Son truculentas las batallas entre
congreso y ejecutivo. Se pasa muy rápidamente del apretón de manos en los pasillos
a la acusación encendida desde el atril. El sismógrafo de las bancas
parlamentarias es sensible a cualquier inclinación del gobierno. Los
congresistas son hombres nerviosos, asustadizos. En últimas es más fácil
empujar una avalancha que sostenerla. Dilma Roousseff tenía el apoyo de 294
diputados de la Cámara cuando se posesionó para su segundo periodo hace apenas
15 meses. El domingo pasado solo logró que 137 le dijeran NO al juicio que
seguirá ahora en el Senado. Aquí no se trataba de juzgar la conducta de la
presidenta sino de la intuición y el sentido de oportunidad ¿Quién podrá
cumplirme con más facilidad y más certeza lo prometido, Dilma o Michel? La
negociación implicó a 28 partidos y movimientos con representación en la cámara
baja. Un esquema voto a voto que les entrega un poder insospechado a políticos
de salón social. Y no puedo dejar de pensar en Yidis y Teodolindo. Y en Heyne.
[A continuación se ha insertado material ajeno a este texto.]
(* ===== verification/ProvisionerFacts.v ===== *)
(** * Provision and Delete: theorems for arbitrary responses of the server *)

From S2P Require Import Prelude GoStrings K8sTypes MetaHelper Hook Prog KubeAPI HookExecute.
From S2P Require Import HookFacts History Env VolumeConfig NodeAffinity NFSServer Provisioner NFSObjects.
From S2P Require Import NFSDeleteFacts NFSCreateFacts.
From S2P Require PVBuilder.

Section ProvisionerFacts.
Context {C : CoreTypes} {P : PatchLib} {Y : MayaConfig} {M : MayaEnv} {N : ProvisionerLib}.
Context (fuel : nat).

(** ** The address of the server *)

Definition dns_address (p : Provisioner) (n : string) : string :=
  n +:+ "." +:+ serverNamespace p +:+ ".svc.cluster.local".

(** The server was created, or found, completely. *)
Definition server_up (p : Provisioner) (sopts : KernelNFSServerOptions) (h : list ev) : Prop :=
  let ns := serverNamespace p in
  let n := nfs_name sopts in
  present h KPVC ns n /\ present h KDeployment ns n /\ present h KService ns n /\ seen_bound h ns n.

(** The address is the DNS name of the service, or the cluster IP that the
    server reported. *)
Definition address_ok (p : Provisioner) (sopts : KernelNFSServerOptions) (addr : string)
    (h : list ev) : Prop :=
  if useClusterIP p
  then exists s : Service,
         (Event (RGet KService (serverNamespace p) (nfs_name sopts)) (ApiOk s) : ev) ∈ h /\
         addr = svc_ClusterIP (svc_spec s)
  else addr = dns_address p (nfs_name sopts).

Definition address_post (p : Provisioner) (sopts : KernelNFSServerOptions) (h : list ev)
    (o : outcome (KernelNFSServerOptions * result string)) : Prop :=
  match o with
  | Returned (_, Ok addr) => server_up p sopts h /\ address_ok p sopts addr h
  | Returned (_, Err _) => True
  | Panicked => is_ok (ParseQuantity (capacity sopts)) = false
  | OutOfFuel => True
  end.

Lemma server_up_mono p sopts h h' : h `prefix_of` h' -> server_up p sopts h -> server_up p sopts h'.
Proof.
  intros Hp (H1 & H2 & H3 & H4).
  split; [by eapply present_mono|]. split; [by eapply present_mono|].
  split; [by eapply present_mono|by eapply seen_bound_mono].
Qed.

Lemma wp_getNFSServerAddress p sopts h :
  wp (create_discipline p sopts) (getNFSServerAddress fuel p sopts) h (address_post p sopts).
Proof.
  unfold getNFSServerAddress. apply wp_seq. eapply wp_mono, wp_createNFSServer.
  intros h1 [[o1 [err|]]| |] Hp1; cbn beta iota delta [create_post]; [done| |done|done].
  intros (Hpvc & Hdep & Hsvc & Hbound & ->).
  assert (Hup : server_up p sopts h1) by done.
  destruct (useClusterIP p) eqn:Hip.
  - apply wp_call; [by left|]. intros [s|e]; [|done]. split.
    + eapply server_up_mono; [apply prefix_snoc|done].
    + unfold address_ok. rewrite Hip. exists s. split; [apply elem_snoc|done].
  - apply wp_ret. split; [done|]. unfold address_ok. by rewrite Hip.
Qed.

(** ** ProvisionKernalNFSServer *)

(** A volume that was provisioned: some configuration of the claim gave options
    whose server is up, and the volume points at it. *)
Definition provisioned (p : Provisioner) (opts : ProvisionOptions) (pv : PersistentVolume)
    (h : list ev) : Prop :=
  exists vc sopts rp addr, server_options p opts vc = Ok sopts /\ server_up p sopts h /\
    address_ok p sopts addr h /\ sc_ReclaimPolicy (po_StorageClass opts) = Some rp /\
    is_base KPV pv (nfs_pv opts rp addr).

Definition may_panic (opts : ProvisionOptions) : Prop :=
  is_ok (ParseQuantity (quantity_String (storage_request (pvc_Requests (pvc_spec (po_PVC opts)))))) = false
  \/ sc_ReclaimPolicy (po_StorageClass opts) = None.

Definition kernel_post (p : Provisioner) (opts : ProvisionOptions) (h : list ev)
    (o : outcome (result PersistentVolume)) : Prop :=
  match o with
  | Returned (Ok pv) => provisioned p opts pv h
  | Returned (Err _) => True
  | Panicked => may_panic opts
  | OutOfFuel => True
  end.

(** What [Provision] may ask of the API server. *)
Definition provision_requests (p : Provisioner) (opts : ProvisionOptions) (h : list ev) (r : req) : Prop :=
  reads_patches r = true \/
  exists vc sopts, server_options p opts vc = Ok sopts /\ create_discipline p sopts h r.

Lemma server_options_capacity p opts vc sopts :
  server_options p opts vc = Ok sopts ->
  pvName sopts = po_PVName opts /\
  capacity sopts = quantity_String (storage_request (pvc_Requests (pvc_spec (po_PVC opts)))).
Proof.
  unfold server_options. intros Hs.
  apply result_bind_Ok in Hs as (a & _ & Hs). apply result_bind_Ok in Hs as (b & _ & Hs).
  apply result_bind_Ok in Hs as (c & _ & Hs). apply result_bind_Ok in Hs as (d & _ & Hs).
  injection Hs as <-. done.
Qed.

Lemma wp_ProvisionKernalNFSServer p opts vc h :
  wp (provision_requests p opts) (ProvisionKernalNFSServer fuel p opts vc) h (kernel_post p opts).
Proof.
  unfold ProvisionKernalNFSServer.
  destruct (server_options p opts vc) as [sopts|e] eqn:Hs; [|done].
  apply wp_seq. eapply wp_mono, wp_weaken, wp_getNFSServerAddress;
    [|by intros h' r _ Hr; right; exists vc, sopts].
  intros h1 [[o1 [addr|err]]| |] Hp1; cbn beta iota delta [address_post]; [|done| |done].
  2:{ intros Hc. left. by rewrite <- (proj2 (server_options_capacity _ _ _ _ Hs)). }
  intros [Hup Haddr]. destruct (sc_ReclaimPolicy (po_StorageClass opts)) as [rp|] eqn:Hrp; [|by right].
  pose proof (nfs_pv_Build_spec opts rp addr) as Hb.
  destruct (PVBuilder.Build (nfs_pv_builder opts rp addr)) as [pv|err]; [subst pv|done].
  apply (wp_action_on_create _ p KPV); [by right|intros; by left|].
  intros h' o' Hp Ho. cbn [object_of]. apply wp_ret.
  exists vc, sopts, rp, addr. split; [done|]. split; [by eapply server_up_mono|]. split; [|done].
  unfold address_ok in *. destruct (useClusterIP p); [|done].
  destruct Haddr as (s & Hin & ->). exists s. split; [by eapply prefix_elem|done].
Qed.

(** ** Provision *)

(** The request is one of the body: the API requests above and the counters. *)
Definition body_requests (p : Provisioner) (opts : ProvisionOptions) (h : list ev) (r : req) : Prop :=
  provision_requests p opts h r \/ is_telemetry r = true.

Definition body_post (p : Provisioner) (opts : ProvisionOptions) (h : list ev)
    (o : outcome (result PersistentVolume * ProvisioningState)) : Prop :=
  match o with
  | Returned (Ok pv, st) => st = ProvisioningFinished /\ provisioned p opts pv h
  | Returned (Err _, st) => st = ProvisioningNoChange
  | Panicked => may_panic opts \/ GetStorageClassNameFromPVC (po_PVC opts) = None
  | OutOfFuel => True
  end.

Lemma reads_body p opts h r : is_read r = true -> body_requests p opts h r.
Proof. intros Hr. left. left. unfold reads_patches. by rewrite Hr. Qed.

Lemma wp_GetVolumeConfig G cfg n pvc h :
  (forall h r, is_read r = true -> G h r) ->
  wp G (GetVolumeConfig cfg n pvc) h (fun _ o =>
    match o with
    | Returned _ => True
    | Panicked => GetStorageClassNameFromPVC pvc = None
    | OutOfFuel => False
    end).
Proof.
  intros HG. unfold GetVolumeConfig.
  destruct (merge_annotation _ _ _) as [c|]; [|done].
  destruct (GetStorageClassNameFromPVC pvc) as [sc|]; [|done].
  apply wp_call; [by apply HG|]. intros [s|e]; [|done].
  destruct (merge_annotation _ _ _) as [c'|]; [|done].
  by destruct (ConfigToMap c').
Qed.

Lemma wp_validateNodeAffinityRules G p h :
  (forall h r, is_read r = true -> G h r) -> wp G (validateNodeAffinityRules p) h returns.
Proof.
  intros HG. unfold validateNodeAffinityRules. case_decide; [by eexists|].
  destruct (NodeSelectorRequirementsAsSelector (nodeAffinity p)); [|by eexists].
  apply wp_call; [by apply HG|]. intros [l|e]; [|by eexists]. case_decide; by eexists.
Qed.

Lemma wp_sendEventOrIgnore G c v q ty m h :
  (forall h r, is_telemetry r = true -> G h r) -> wp G (sendEventOrIgnore c v q ty m) h returns.
Proof.
  intros HG. unfold sendEventOrIgnore. destruct (negb _); [by eexists|].
  apply wp_call; [by apply HG|]. intros []. by eexists.
Qed.

Lemma wp_provision_body cfg p opts h :
  getVolumeConfig p = GetVolumeConfig cfg ->
  wp (body_requests p opts) (provision_body fuel p opts) h (body_post p opts).
Proof.
  intros Hcfg. unfold provision_body. rewrite Hcfg. apply wp_seq.
  eapply wp_mono, wp_GetVolumeConfig; [|apply reads_body].
  intros h1 [[vc|err]| |] Hp1; [intros _|by intros _|by right|done].
  apply wp_seq. eapply wp_mono, wp_validateNodeAffinityRules; [|apply reads_body].
  intros h2 ? Hp2 [[err|] ->]; [done|]. apply wp_seq.
  eapply wp_mono, wp_sendEventOrIgnore; [|by right]. intros h2' ? _ [[] ->].
  destruct (decide (GetNFSServerTypeFromConfig vc = "kernel")); [|done].
  apply wp_seq. eapply wp_mono, wp_weaken, wp_ProvisionKernalNFSServer; [|by left].
  intros h3 [[pv|err]| |] Hp3; cbn beta iota delta [kernel_post].
  - intros (vc' & sopts & rp & addr & Hs & Hup & Ha & Hrp & Hb).
    apply wp_call; [by right|]. intros []. split; [done|].
    exists vc', sopts, rp, addr. split; [done|]. split; [eapply server_up_mono; [apply prefix_snoc|done]|].
    split; [|done]. unfold address_ok in *. destruct (useClusterIP p); [|done].
    destruct Ha as (s & Hin & ->). exists s. split; [|done]. eapply prefix_elem; [apply prefix_snoc|done].
  - intros _. apply wp_call; [by right|]. by intros [].
  - by left.
  - done.
Qed.

Lemma body_requests_not_track p opts h r : body_requests p opts h r -> is_track r = false.
Proof.
  assert (Hrp : forall r, reads_patches r = true -> is_track r = false) by (by intros []).
  intros [[Hr|(vc & sopts & _ & [Hr|Hr])]|Hr]; [by apply Hrp|by apply Hrp| |]; by destruct r.
Qed.

(** The bracket: with the tracker marked before and cleared after, every write
    of the body happens while the name is marked. *)
Definition bracketed (name : string) (G : list ev -> req -> Prop) (h : list ev) (r : req) : Prop :=
  (is_write r = true -> tracked name h = true) /\
  (G h r \/ r = RTrackAdd name \/ r = RTrackDelete name).

Lemma wp_bracket {A} name (G : list ev -> req -> Prop) (body : io A) h (Q : list ev -> outcome A -> Prop) :
  (forall h r, G h r -> is_track r = false) ->
  (forall h o r x, Q h o -> is_track r = true -> Q (h ++ [Event r x]) o) ->
  wp G body (h ++ [Event (RTrackAdd name) tt]) Q ->
  wp (bracketed name G) (track_add name;; defer (track_delete name) body) h
    (fun h' o => Q h' o /\ (o <> OutOfFuel -> tracked name h' = false)).
Proof.
  intros HG HQ Hbody. apply wp_call; [split; [done|by right; left]|]. intros [].
  apply (wp_defer (Resp := resp)).
  eapply wp_mono, wp_weaken, (wp_invariant _ (fun h => tracked name h = true)), Hbody.
  - intros h' o _ [Ht HQo].
    destruct o as [a| |]; [| |done];
      (split; [split; [done|by right; right]|]);
      intros []; (split; [by apply HQ|]); intros _;
      rewrite tracked_snoc; by rewrite decide_True.
  - intros h' r _ [Ht Hr]. split; [done|by left].
  - intros h' r x Ht Hr. rewrite tracked_other; [done|by eapply HG].
  - rewrite tracked_snoc. by rewrite decide_True.
Qed.

Lemma provisioned_snoc p opts pv h r x :
  provisioned p opts pv h -> provisioned p opts pv (h ++ [Event r x]).
Proof.
  intros (vc' & sopts & rp & addr & Hs & Hup & Ha & Hrp & Hb).
  exists vc', sopts, rp, addr. split; [done|]. split; [eapply server_up_mono; [apply prefix_snoc|done]|].
  split; [|done]. unfold address_ok in *. destruct (useClusterIP p); [|done].
  destruct Ha as (s & Hin & ->). exists s. split; [|done]. eapply prefix_elem; [apply prefix_snoc|done].
Qed.

Lemma wp_Provision cfg p opts h :
  getVolumeConfig p = GetVolumeConfig cfg ->
  wp (bracketed (po_PVName opts) (body_requests p opts)) (Provision fuel p opts) h
    (fun h' o => body_post p opts h' o /\ (o <> OutOfFuel -> tracked (po_PVName opts) h' = false)).
Proof.
  intros Hcfg. unfold Provision. apply wp_bracket.
  - apply body_requests_not_track.
  - intros h' [[[pv|err] st]| |] r x; simpl; try done.
    intros [-> Hp] _. split; [done|]. by apply provisioned_snoc.
  - by eapply wp_provision_body.
Qed.

(** ** Delete *)

Definition delete_requests (p : Provisioner) (n : string) (h : list ev) (r : req) : Prop :=
  delete_discipline (serverNamespace p) n h r \/ is_telemetry r = true.

Definition nfs_of (pv : PersistentVolume) : string := "nfs-" +:+ Name (pv_meta pv).

(** Success of [Delete] means the volume is retained, or everything is gone. *)
Definition delete_volume_post (p : Provisioner) (pv : PersistentVolume) (h : list ev)
    (o : outcome error) : Prop :=
  exists err, o = Returned err /\
    (err = None -> pv_ReclaimPolicy (pv_spec pv) = PersistentVolumeReclaimRetain \/
                   all_gone h (serverNamespace p) (nfs_of pv)).

Lemma all_gone_mono h h' ns n : h `prefix_of` h' -> all_gone h ns n -> all_gone h' ns n.
Proof.
  intros Hp (H1 & H2 & H3). split; [by eapply gone_mono|]. split; by eapply gone_mono.
Qed.

Lemma wp_delete_body p pv h :
  wp (delete_requests p (nfs_of pv)) (delete_body p pv) h (delete_volume_post p pv).
Proof.
  unfold delete_body.
  destruct (decide (pv_ReclaimPolicy (pv_spec pv) <> PersistentVolumeReclaimRetain)) as [Hr|Hr].
  2:{ exists None. split; [done|]. intros _. left. by apply dec_stable. }
  rewrite decide_True by done. apply wp_seq.
  eapply wp_mono, wp_sendEventOrIgnore; [|by right]. intros h0 ? _ [[] ->]. apply wp_seq.
  apply (wp_mono _ _ _ (fun h' o => exists err, o = Returned err /\
    (err = None -> all_gone h' (serverNamespace p) (nfs_of pv)))).
  - intros h1 ? Hp1 ([err|] & -> & Hg).
    + apply wp_call; [by right|]. intros []. by eexists.
    + apply wp_call; [by right|]. intros []. exists None. split; [done|].
      intros _. right. eapply all_gone_mono; [apply prefix_snoc|by apply Hg].
  - apply wp_seq. unfold DeleteKernalNFSServer. apply wp_seq.
    eapply wp_mono, wp_weaken, (wp_deleteNFSServer p (delete_opts (Name (pv_meta pv)))); [|by left].
    intros h1 ? Hp1 (o1 & err & -> & Hg). apply wp_ret. destruct err as [err|]; [by eexists|].
    simpl. eapply wp_mono, wp_execute_guarded.
    + intros h2 ? Hp2 [err ->]. exists err. split; [done|]. intros _.
      eapply all_gone_mono; [done|by apply Hg].
    + intros hk h2. apply wp_ExecuteHookOnNFSPV. intros. left. by left.
Qed.

Lemma delete_requests_not_track p n h r : delete_requests p n h r -> is_track r = false.
Proof. intros [[Hr|Hr]|Hr]; by destruct r. Qed.

Lemma wp_Delete p pv h :
  wp (bracketed (Name (pv_meta pv)) (delete_requests p (nfs_of pv))) (Delete p pv) h
    (fun h' o => delete_volume_post p pv h' o /\
                 (o <> OutOfFuel -> tracked (Name (pv_meta pv)) h' = false)).
Proof.
  unfold Delete. apply wp_bracket.
  - apply delete_requests_not_track.
  - intros h' o r x (err & -> & Hg) _. exists err. split; [done|]. intros He.
    destruct (Hg He) as [|Hall]; [by left|right]. eapply all_gone_mono; [apply prefix_snoc|done].
  - apply wp_seq. eapply wp_mono, wp_delete_body. intros h1 ? Hp1 (err & -> & Hg).
    apply wp_ret. exists (Wrapf err (msg_delete_volume (Name (pv_meta pv)))).
    split; [done|]. intros He%Wrapf_None. by apply Hg.
Qed.
End ProvisionerFacts.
La muy posible destitución de Dilma
Rousseff en Brasil deja una pregunta sobre las bondades de ese mecanismo más o
menos blando para sacar a un presidente que ha perdido apoyo popular ¿Debe
estar el ejecutivo en manos de lo que aquí se llamó el “estado de opinión”? Las
encuestas dicen que 3 de cada 5 brasileños están de acuerdo con la salida de la
presidenta. Algo lógico luego de 13 años del Partido de los Trabajadores en el
poder y de la crisis económica en el país. En el otro extremo de Brasil se
podría poner a Venezuela, un país que ha soportado golpes y contragolpes,
referendo revocatorio, decenas de elecciones, marchas y enfrentamientos ciudadanos
constantes, una crisis que ya pasó de económica a humanitaria y sigue
sosteniendo a un régimen que según las encuestas rechazan 8 de cada 10
ciudadanos. Se aproxima, según parece, otro intento de revocatoria con la larga
pelea de planillas, firmas y chantajes gubernamentales. Difícil elegir entre
esos dos males: una especie de bloqueo institucional por la toma de los poderes
ejecutivo y judicial de un partido convertido en régimen, o una vía expedita para
la revancha parlamentaria de quienes han perdido las elecciones en los últimos 15
años.
No han sido pocos los casos en Suramérica
de un congreso sacando al presidente en medio de invocaciones a dios y a la
historia. Pero sin duda han sido distintos al caso de Rousseff, juzgada más por
conductas ajenas y por fatiga de materiales. Color de Mello salió en 1992 con
el empujón que le dio su hermano Pedro. Se habló de 6 millones de dólares
movidos a sus cuentas personales, aunque 2 años después el tribunal supremo lo
absolvió. Llegó sin apoyo parlamentario y así se fue. Ahora votará contra Dilma
como senador. Carlos Andrés Pérez necesitó el Caracazo, dos intentos de golpe
de Estado y una acusación de gastar 17 millones de dólares en apoyar políticos
extranjeros para irse por invitación del congreso. Ecuador sacó a Abadalá
Bucaram luego de seis meses de sainete. “Incapacidad mental” alegó el Congreso
y así dio gusto e insultó a quienes lo había elegido. También salió Lucio
Gutierrez por “abandono del cargo” cuando todavía estaba en el palacio
presidencial. Se había enfrentado a la Corte Suprema y a los militares. No le
queda más que su silla en una avioneta. El congreso paraguayo sacó a Raúl
Cubas, con asesinato del vicepresidente y hermano traidor de por medio. Tampoco
completó un año de gobierno. El último en salir por esa vía fue Fernando Lugo,
acosado por divisiones de la izquierda y gritando como todos que era víctima de
un golpe.
Es fácil chiflar al presidente, pero
es muy difícil aplaudir al congreso.